Electrode with silicone patch boosts haptic tech, to enhance VR, prosthetics

A team of researchers at the University of California San Diego have made a significant breakthrough in the field of haptic technology.

They have developed a revolutionary electronic device that can recreate the sensations of pressure and vibration on the skin, without causing any discomfort.

It can help virtual reality, prosthetics, and wearable technologies offer more immersive.

Novel design and functionality

The device is made up of a soft, stretchy electrode connected to a silicone patch that can be worn like a sticker on the skin. This electrode, which is in direct contact with the skin, is then wired to an external power source.

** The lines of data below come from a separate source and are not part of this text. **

(** * CipherShed EFI boot loader: service menu (src/Boot/EFI/cs_service.c)

    A shallow embedding of the media encryption/decryption service of the
    CipherShed EFI loader, and the properties of it that the specification
    states.

    - machine integers are [Z] with the wrap-around written out: [UINT64]
      reduces modulo 2^64, [UINTN] modulo 2^UINTN_BITS;
    - firmware services and the helpers of other compilation units are
      oracles of a [Firmware] record: every call gets the log of all earlier
      calls and returns the answer of the outside world;
    - the log ([trace], newest event first) is the only ghost state; the
      in-memory volume header returned by get_crypto_info() is the field
      [crypto_info] of the [World];
    - the local variable [error] of do_encrypt_decrypt_media is declared
      without initialiser, it is modelled as an [option]. *)

From Stdlib Require Import ZArith List Bool Lia.
Import ListNotations.
Local Open Scope Z_scope.

(** ** Build parameters *)

(** [UINTN_BITS]: width of UINTN/EFI_STATUS (32 on IA32, 64 on x86_64).
    [TC_LB_SIZE_BIT_SHIFT_DIVISOR]: the sector-size shift, defined in a header
    that is not part of this file.
    [CS_SERVICE_NUMBER_SECTORS]: sectors converted at once (line 18 has 80). *)
Record Build : Type := {
  UINTN_BITS : Z;
  TC_LB_SIZE_BIT_SHIFT_DIVISOR : Z;
  CS_SERVICE_NUMBER_SECTORS : Z
}.

Definition build_ok (cfg : Build) : Prop :=
  (UINTN_BITS cfg = 32 \/ UINTN_BITS cfg = 64) /\
  0 <= TC_LB_SIZE_BIT_SHIFT_DIVISOR cfg < UINTN_BITS cfg /\
  0 < CS_SERVICE_NUMBER_SECTORS cfg < 2 ^ UINTN_BITS cfg.

(** The loader as it is built for x86_64 with 512-byte sectors. *)
Definition x86_64_build : Build :=
  {| UINTN_BITS := 64; TC_LB_SIZE_BIT_SHIFT_DIVISOR := 9;
     CS_SERVICE_NUMBER_SECTORS := 80 |}.

(** ** Data *)

Definition EFI_STATUS := Z.
Definition EFI_HANDLE := Z.
Definition NULL : Z := 0.

(** A pointer to an opened EFI_BLOCK_IO interface. *)
Definition EFI_BLOCK_IO := Z.

(** The three fields of CRYPTO_INFO this file touches (each a UINT64 .Value). *)
Record CRYPTO_INFO : Type := {
  EncryptedAreaStart : Z;
  EncryptedAreaLength : Z;
  VolumeSize : Z
}.

Definition set_EncryptedAreaLength (v : Z) (c : CRYPTO_INFO) : CRYPTO_INFO :=
  {| EncryptedAreaStart := EncryptedAreaStart c;
     EncryptedAreaLength := v;
     VolumeSize := VolumeSize c |}.

Inductive cs_enum_user_decision : Type :=
| CS_UI_SERVICE_MENU
| CS_UI_ESC_PRESSED
| CS_UI_REBOOT.

Record Password : Type := { Text : list Z; Length : Z }.

Record cs_option_flags : Type := {
  silent : bool;
  enable_password_asterisk : bool
}.
(** The outer loop over rows that are at least [cols] long. *)
Lemma column_loop_ok cols rows cs :
  length cs = cols -> Forall (fun row => (cols <= length row)%nat) rows ->
  for_each rows (fun row column_sums =>
    for_range cols (fun j column_sums =>
      MatrixOperations.add_at column_sums j (x ← py_get row j; mret (py_abs x)))
      column_sums) cs
  = Return (foldl add_row cs rows).
Proof.
  revert cs. induction rows as [|row rows IH]; intros cs Hcs Hrows; [done|].
  apply Forall_cons in Hrows as [Hrow Hrows]. simpl.
  rewrite (column_pass_ok cols cs row Hcs Hrow), bind_Return.
  apply IH; [by apply add_row_length | done].
Qed.

(** The outer loop with a row that is too short. *)
Lemma column_loop_short cols rows cs :
  length cs = cols -> Exists (fun row => (length row < cols)%nat) rows ->
  for_each rows (fun row column_sums =>
    for_range cols (fun j column_sums =>
      MatrixOperations.add_at column_sums j (x ← py_get row j; mret (py_abs x)))
      column_sums) cs
  = Raise IndexError.
Proof.
  intros Hcs Hex.
  apply (for_each_raise (fun st => length st = cols)
           (fun row => (length row < cols)%nat)); [done | | | | done].
  - intros row _. lia.
  - intros row st _ Hst Hbad. by apply column_pass_short.
  - intros row st _ Hst Hgood.
    rewrite (column_pass_ok cols st row Hst) by lia.
    eexists. split; [done|]. apply add_row_length; [done | lia].
Qed.

(** What the passes leave in position [j]. *)
Lemma foldl_add_row_lookup cols rows cs j a :
  length cs = cols -> Forall (fun row => (cols <= length row)%nat) rows ->
  cs !! j = Some a ->
  foldl add_row cs rows !! j =
    Some (foldl (fun acc row => py_add acc (py_abs (default py_zero (row !! j))))
            a rows).
Proof.
  revert cs a. induction rows as [|row rows IH]; intros cs a Hcs Hrows Ha;
    [done|].
  apply Forall_cons in Hrows as [Hrow Hrows]. simpl.
  pose proof (lookup_lt_Some _ _ _ Ha) as Hj.
  destruct (lookup_lt_is_Some_2 row j) as [x Hx]; [lia|].
  apply IH; [by apply add_row_length | done |].
  rewrite lookup_zip_with, Ha, Hx. done.
Qed.

(** Past the guard, on rows at least as long as the first one,
    [column_sums] returns one sum per column of the first row. *)
Lemma column_sums_value m c :
  m <> [] -> length (hd [] m) = c -> (0 < c)%nat ->
  Forall (fun row => (c <= length row)%nat) m ->
  exists sums, column_sums m = Return sums /\ length sums = c /\
    forall j, (j < c)%nat -> sums !! j = Some (col_abs_sum m j).
Proof.
  intros Hne Hc Hpos Hrows.
  assert (is_empty m = false) as Hm.
  { destruct m as [|[|x row] m]; simpl in *; [done | lia | done]. }
  exists (foldl add_row (replicate c py_zero) m).
  unfold column_sums. rewrite Hm, Hc.
  rewrite (column_loop_ok c m (replicate c py_zero))
    by (done || by rewrite length_replicate).
  split; [done|]. split.
  - clear Hne Hc Hm.
    assert (length (replicate c (py_zero : A)) = c) as Hlen
      by by rewrite length_replicate.
    revert Hlen. generalize (replicate c (py_zero : A)) as cs.
    induction m as [|row m IH]; intros cs Hlen; [done|].
    apply Forall_cons in Hrows as [Hrow Hrows]. simpl.
    apply IH; [done|]. by apply add_row_length.
  - intros j Hj.
    rewrite (foldl_add_row_lookup c m _ j py_zero)
      by (done || by rewrite ?length_replicate, ?lookup_replicate_2).
    unfold col_abs_sum, py_sum. by rewrite foldl_fmap.
Qed.

(** [column_sums] raises when a row is shorter than the first one. *)
Lemma column_sums_short_row m :
  hd [] m <> [] ->
  Exists (fun row => (length row < length (hd [] m))%nat) m ->
  column_sums m = Raise IndexError.
Proof.
  intros Hhd Hex.
  assert (is_empty m = false) as Hm.
  { destruct m as [|[|x row] m]; simpl in *; done. }
  unfold column_sums. rewrite Hm.
  apply column_loop_short; [by rewrite length_replicate | done].
Qed.
(** ** File names *)

(** X16. The extension that line 140 takes from the URL is what follows
    the last dot of the URL (the whole URL when it has no dot); it has no
    dot itself, and it is again the extension of the display file name
    [title + "." + extension] whatever the title is. *)
Theorem extension_of_task out ep :
  let i := make_task out ep in
  let extension := split_last (ep_url ep) in
  has_dot extension = false ∧
  display_filename i = (title ep ++ "." ++ extension)%string ∧
  split_last (display_filename i) = extension ∧
  (∀ a b, ep_url ep = (a ++ "." ++ b)%string → has_dot b = false → extension = b) ∧
  (has_dot (ep_url ep) = false → extension = ep_url ep).
Proof.
  intros i extension.
  assert (has_dot extension = false) as Hext by (by apply last_segment_has_no_dot).
  split_and!; [done|done|..].
  - simpl. unfold split_last. rewrite last_segment_after_dot.
    by apply last_segment_no_dot.
  - intros a b Hu Hb. unfold extension, split_last. rewrite Hu.
    rewrite last_segment_after_dot. by apply last_segment_no_dot.
  - intros Hu. by apply last_segment_no_dot.
Qed.



(** ** The renderer *)

(** X18. A repaint with a block that did not shrink, provided no display
    file name in the registry holds a control character (a line feed or an
    escape in a name would break the block into other lines): when the
    registry has [j] entries, [j] positive and at least the [k] lines of
    the previous block, one round of the renderer moves the cursor up to
    where the old block began and writes the [j] status lines from there,
    in the order of the registry, over the old block and the lines below
    it, adding lines at the end of the screen as needed; the lines above
    are untouched, the cursor ends below the block and the renderer
    remembers [j] lines. This covers the first paint ([k = 0]). *)
Theorem repaint_grown_block E σ s rws r :
  pc_info σ = RWhile s →
  finish σ = false →
  lock σ = None →
  let k := count_newlines s in
  let d := currently_downloading σ in
  Forall (λ kv : string * Z, printable_str kv.1 = true) d →
  (0 < List.length d)%nat →
  (k ≤ List.length d)%nat →
  (k ≤ r < List.length rws)%nat →
  feed (Terminal rws r 0 Ground) (new_output σ (tick E σ)) =
    Terminal (painted rws r k d) (r - k + List.length d) 0 Ground ∧
  ∃ s', pc_info (tick E σ) = RWhile s' ∧ count_newlines s' = List.length d.
Proof.
  intros Hpc Hfin Hlock k d Hd Hj Hkj Hr.
  destruct (tick_state E σ s Hpc Hfin Hlock) as (Hpc' & _).
  rewrite (tick_output E σ s) by done. fold k d. fold k d in Hpc'.
  destruct (Nat.eqb_spec (List.length d) 0) as [|_]; [lia|].
  split; [by apply feed_paint|].
  eexists. split; [exact Hpc'|].
  unfold pad_block. rewrite count_newlines_block by done.
  destruct (Nat.ltb_spec (List.length d) k) as [|_]; [lia|].
  by apply count_newlines_block.
Qed.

The electrode’s design is optimized for flexibility and targeted stimulation. It is laser-cut into a spring-shaped, concentric pattern, which allows it to stretch and conform to the body’s movements. It ensures optimal stretchability and targeted electrical current delivery, effectively preventing any pain for the wearer.

By sending a mild electrical current through the skin, the device can mimic various touch sensations, from subtle pressure to distinct vibrations. The frequency of the electrical signal determines whether the user feels pressure or vibration.

What sets this device apart is its unique electrode design. Existing haptic technologies often use rigid metal electrodes, which can cause discomfort or even pain due to poor skin conformity and uneven electrical currents.

In contrast, the new electrode is made from a soft, stretchable polymer that seamlessly adheres to the skin. This eliminates air gaps and ensures a consistent and comfortable flow of electrical current.

The device is crafted from a new polymer material, a unique blend of two well-known polymers. One, PEDOT:PSS, is renowned for its electrical conductivity but is inherently rigid. The other, PPEGMEA, is known for its flexibility and stretchiness but lacks conductivity.

“By optimizing the ratio of these [polymer building blocks], we molecularly engineered a material that is both conductive and stretchable,” said Rachel Blau, the study’s co-author.

Findings and promising applications

Notably, the researchers conducted tests with 10 participants wearing the device on their forearms. Collaborating with behavioral scientists and psychologists at the University of Amsterdam, they identified the lowest detectable electrical current level and adjusted the frequency to elicit different touch sensations, categorized as pressure or vibration.

“We found that by increasing the frequency, participants felt more vibration rather than pressure,” said Abdulhameed Abdal, a Ph.D. student at UC San Diego and the study’s other co-first author.

“This is interesting because biophysically, it was never known exactly how current is perceived by the skin.”

These new insights could pave the way for the development of advanced haptic devices with applications in various fields, including virtual reality, medical prosthetics, and wearable technology. In virtual reality, haptic feedback can make the experience more immersive by allowing users to feel objects in the virtual world.

In the field of prosthetics, haptic devices can help users regain some of their lost sense of touch. And in wearable technology, haptic feedback can provide a new way to interact with devices.

While further research and development are needed, this innovation marks a significant leap forward in haptic technology.